What is required >> Provide an exact copy of the lines from the beginning of the records through the line that includes "instances use [size_t]", and of no others.
Information given below:
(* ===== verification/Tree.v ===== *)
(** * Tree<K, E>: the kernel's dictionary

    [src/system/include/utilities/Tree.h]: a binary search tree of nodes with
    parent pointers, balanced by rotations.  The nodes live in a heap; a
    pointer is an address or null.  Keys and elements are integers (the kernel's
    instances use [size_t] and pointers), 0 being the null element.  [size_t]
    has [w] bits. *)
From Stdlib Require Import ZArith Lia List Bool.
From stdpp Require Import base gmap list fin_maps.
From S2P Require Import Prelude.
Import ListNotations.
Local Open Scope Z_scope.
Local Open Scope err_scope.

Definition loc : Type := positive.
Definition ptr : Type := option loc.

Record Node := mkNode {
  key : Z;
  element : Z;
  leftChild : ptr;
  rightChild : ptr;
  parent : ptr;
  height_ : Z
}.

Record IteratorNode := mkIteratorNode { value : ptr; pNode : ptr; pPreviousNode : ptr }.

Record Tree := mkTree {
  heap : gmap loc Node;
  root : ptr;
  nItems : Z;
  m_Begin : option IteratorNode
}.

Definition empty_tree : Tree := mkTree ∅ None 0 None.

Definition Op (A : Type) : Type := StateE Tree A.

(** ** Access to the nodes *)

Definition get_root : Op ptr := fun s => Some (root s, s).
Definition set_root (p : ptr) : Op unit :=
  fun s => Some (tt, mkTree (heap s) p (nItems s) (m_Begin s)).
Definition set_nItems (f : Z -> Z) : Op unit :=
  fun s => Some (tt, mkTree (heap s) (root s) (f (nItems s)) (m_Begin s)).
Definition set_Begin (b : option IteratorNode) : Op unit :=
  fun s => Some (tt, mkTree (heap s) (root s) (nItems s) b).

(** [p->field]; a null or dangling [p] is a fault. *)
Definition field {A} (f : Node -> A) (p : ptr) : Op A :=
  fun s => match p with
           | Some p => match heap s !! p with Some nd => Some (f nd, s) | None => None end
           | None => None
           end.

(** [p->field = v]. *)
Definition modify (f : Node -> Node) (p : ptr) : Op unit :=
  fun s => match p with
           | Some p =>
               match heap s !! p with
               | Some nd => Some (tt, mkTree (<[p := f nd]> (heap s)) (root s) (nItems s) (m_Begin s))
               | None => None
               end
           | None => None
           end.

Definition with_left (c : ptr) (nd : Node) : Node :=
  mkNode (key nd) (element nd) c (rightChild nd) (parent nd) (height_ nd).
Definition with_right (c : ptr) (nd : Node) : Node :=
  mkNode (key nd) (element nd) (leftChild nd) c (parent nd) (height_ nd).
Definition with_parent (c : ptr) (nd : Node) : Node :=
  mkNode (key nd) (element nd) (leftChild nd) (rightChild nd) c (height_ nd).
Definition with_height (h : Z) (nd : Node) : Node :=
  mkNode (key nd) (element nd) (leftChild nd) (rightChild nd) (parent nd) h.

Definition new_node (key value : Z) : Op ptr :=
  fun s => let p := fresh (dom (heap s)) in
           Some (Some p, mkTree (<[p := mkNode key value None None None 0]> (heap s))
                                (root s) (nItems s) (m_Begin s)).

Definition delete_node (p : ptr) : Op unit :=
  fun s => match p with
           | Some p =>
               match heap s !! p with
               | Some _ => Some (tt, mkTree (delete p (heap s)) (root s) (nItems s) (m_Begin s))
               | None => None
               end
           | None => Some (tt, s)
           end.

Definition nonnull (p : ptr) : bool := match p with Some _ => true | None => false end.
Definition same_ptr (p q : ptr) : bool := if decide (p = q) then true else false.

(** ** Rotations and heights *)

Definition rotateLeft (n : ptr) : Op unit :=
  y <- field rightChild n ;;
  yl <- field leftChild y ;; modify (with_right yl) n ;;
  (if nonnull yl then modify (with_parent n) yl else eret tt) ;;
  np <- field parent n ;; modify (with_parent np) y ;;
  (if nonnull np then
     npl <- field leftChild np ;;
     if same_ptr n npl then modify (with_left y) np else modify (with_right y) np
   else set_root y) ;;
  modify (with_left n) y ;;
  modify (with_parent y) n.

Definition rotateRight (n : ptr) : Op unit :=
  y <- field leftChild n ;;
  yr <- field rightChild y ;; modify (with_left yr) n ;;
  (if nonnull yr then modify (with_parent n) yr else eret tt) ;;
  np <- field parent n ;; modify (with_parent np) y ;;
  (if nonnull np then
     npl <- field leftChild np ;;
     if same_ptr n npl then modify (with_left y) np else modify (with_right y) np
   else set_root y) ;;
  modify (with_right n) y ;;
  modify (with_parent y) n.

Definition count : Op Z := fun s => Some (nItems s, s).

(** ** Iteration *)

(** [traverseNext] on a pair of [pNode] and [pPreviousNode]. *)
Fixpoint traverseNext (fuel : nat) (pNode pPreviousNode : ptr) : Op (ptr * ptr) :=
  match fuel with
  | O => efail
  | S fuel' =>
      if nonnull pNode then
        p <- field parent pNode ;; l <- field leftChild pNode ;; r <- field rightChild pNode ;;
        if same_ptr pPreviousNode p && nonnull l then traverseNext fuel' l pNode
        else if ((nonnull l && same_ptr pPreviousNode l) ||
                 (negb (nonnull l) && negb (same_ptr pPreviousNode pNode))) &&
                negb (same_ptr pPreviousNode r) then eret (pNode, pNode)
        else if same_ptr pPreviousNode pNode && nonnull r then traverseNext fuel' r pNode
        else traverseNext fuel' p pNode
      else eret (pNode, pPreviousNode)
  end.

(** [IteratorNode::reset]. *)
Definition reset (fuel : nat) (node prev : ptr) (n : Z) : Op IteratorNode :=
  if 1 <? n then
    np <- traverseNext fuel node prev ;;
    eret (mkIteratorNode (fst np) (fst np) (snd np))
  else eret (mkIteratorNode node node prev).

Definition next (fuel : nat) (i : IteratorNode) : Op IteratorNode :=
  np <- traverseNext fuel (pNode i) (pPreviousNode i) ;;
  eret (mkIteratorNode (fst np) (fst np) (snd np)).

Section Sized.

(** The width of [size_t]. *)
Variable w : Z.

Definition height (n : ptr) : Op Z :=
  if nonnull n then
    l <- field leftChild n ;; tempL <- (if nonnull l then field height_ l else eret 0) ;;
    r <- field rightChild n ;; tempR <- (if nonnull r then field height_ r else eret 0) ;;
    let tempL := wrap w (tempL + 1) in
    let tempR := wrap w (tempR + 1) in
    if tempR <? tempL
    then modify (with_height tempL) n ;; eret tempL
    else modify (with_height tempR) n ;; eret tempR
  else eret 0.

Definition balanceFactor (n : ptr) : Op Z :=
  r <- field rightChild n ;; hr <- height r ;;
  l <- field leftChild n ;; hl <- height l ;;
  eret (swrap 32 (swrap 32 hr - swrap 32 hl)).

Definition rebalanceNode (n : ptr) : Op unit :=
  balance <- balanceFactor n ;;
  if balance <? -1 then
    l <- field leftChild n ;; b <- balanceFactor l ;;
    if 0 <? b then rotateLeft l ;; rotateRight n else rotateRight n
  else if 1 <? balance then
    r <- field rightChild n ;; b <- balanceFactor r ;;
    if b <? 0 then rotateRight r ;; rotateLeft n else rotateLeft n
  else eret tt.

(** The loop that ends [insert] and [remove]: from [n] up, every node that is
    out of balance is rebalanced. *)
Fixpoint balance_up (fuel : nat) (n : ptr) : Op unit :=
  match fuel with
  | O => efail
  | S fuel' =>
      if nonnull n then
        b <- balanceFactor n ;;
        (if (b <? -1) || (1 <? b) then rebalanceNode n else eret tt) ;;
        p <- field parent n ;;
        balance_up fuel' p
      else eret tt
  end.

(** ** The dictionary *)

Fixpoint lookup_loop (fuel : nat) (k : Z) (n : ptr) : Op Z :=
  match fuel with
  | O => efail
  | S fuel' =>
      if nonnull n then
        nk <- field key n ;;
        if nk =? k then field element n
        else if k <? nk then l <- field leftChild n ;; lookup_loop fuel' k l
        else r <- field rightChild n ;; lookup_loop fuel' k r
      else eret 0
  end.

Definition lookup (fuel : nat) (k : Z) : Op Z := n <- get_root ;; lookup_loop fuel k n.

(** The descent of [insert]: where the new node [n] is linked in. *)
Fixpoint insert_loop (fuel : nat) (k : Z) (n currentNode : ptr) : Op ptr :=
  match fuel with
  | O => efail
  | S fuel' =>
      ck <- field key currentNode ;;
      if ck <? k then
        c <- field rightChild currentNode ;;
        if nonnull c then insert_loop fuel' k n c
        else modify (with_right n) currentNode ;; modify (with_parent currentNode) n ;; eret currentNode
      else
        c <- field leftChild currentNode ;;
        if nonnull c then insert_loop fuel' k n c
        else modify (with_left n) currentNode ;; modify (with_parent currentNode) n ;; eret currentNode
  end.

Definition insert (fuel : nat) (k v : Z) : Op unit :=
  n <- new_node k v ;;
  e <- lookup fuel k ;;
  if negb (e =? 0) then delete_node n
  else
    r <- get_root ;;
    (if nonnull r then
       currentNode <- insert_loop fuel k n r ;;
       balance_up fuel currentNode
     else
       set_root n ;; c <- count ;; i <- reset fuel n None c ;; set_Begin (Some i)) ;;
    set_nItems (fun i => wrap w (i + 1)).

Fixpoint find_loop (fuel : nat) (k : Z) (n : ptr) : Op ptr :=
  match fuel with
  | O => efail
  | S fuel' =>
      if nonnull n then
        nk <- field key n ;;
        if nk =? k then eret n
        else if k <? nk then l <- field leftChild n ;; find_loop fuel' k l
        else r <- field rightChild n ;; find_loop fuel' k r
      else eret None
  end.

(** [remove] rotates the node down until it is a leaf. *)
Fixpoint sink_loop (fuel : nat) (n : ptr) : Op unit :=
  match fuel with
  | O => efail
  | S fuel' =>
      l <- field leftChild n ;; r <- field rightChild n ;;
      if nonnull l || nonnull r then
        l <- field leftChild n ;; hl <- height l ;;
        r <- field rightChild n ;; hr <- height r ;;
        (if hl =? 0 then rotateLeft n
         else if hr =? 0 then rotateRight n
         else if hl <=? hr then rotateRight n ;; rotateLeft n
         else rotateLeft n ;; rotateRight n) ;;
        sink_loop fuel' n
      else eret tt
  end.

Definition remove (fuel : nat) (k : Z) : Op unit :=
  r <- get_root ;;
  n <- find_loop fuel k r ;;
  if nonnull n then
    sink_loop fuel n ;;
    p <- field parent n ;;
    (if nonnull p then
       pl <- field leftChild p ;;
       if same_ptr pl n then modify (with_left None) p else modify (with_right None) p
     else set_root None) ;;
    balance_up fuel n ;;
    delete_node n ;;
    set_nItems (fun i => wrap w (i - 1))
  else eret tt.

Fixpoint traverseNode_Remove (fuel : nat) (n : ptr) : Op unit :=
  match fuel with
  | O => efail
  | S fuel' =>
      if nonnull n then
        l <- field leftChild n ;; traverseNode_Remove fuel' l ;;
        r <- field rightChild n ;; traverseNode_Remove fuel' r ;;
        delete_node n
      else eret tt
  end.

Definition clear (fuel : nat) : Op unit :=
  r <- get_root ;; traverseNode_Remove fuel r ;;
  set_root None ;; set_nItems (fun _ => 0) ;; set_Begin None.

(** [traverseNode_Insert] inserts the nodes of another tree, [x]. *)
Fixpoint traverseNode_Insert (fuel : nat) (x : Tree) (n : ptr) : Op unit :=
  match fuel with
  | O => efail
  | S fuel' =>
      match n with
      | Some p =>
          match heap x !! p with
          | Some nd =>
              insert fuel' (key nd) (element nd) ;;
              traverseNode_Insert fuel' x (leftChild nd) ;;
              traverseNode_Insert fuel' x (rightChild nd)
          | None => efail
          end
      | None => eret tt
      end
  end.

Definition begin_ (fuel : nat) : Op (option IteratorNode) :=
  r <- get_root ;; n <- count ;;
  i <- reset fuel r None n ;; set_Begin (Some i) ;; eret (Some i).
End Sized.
End of Information given.
Exercise response >>
(* ===== verification/Tree.v ===== *)
(** * Tree<K, E>: the kernel's dictionary

    [src/system/include/utilities/Tree.h]: a binary search tree of nodes with
    parent pointers, balanced by rotations.  The nodes live in a heap; a
    pointer is an address or null.  Keys and elements are integers (the kernel's
    instances use [size_t] and pointers), 0 being the null element.  [size_t]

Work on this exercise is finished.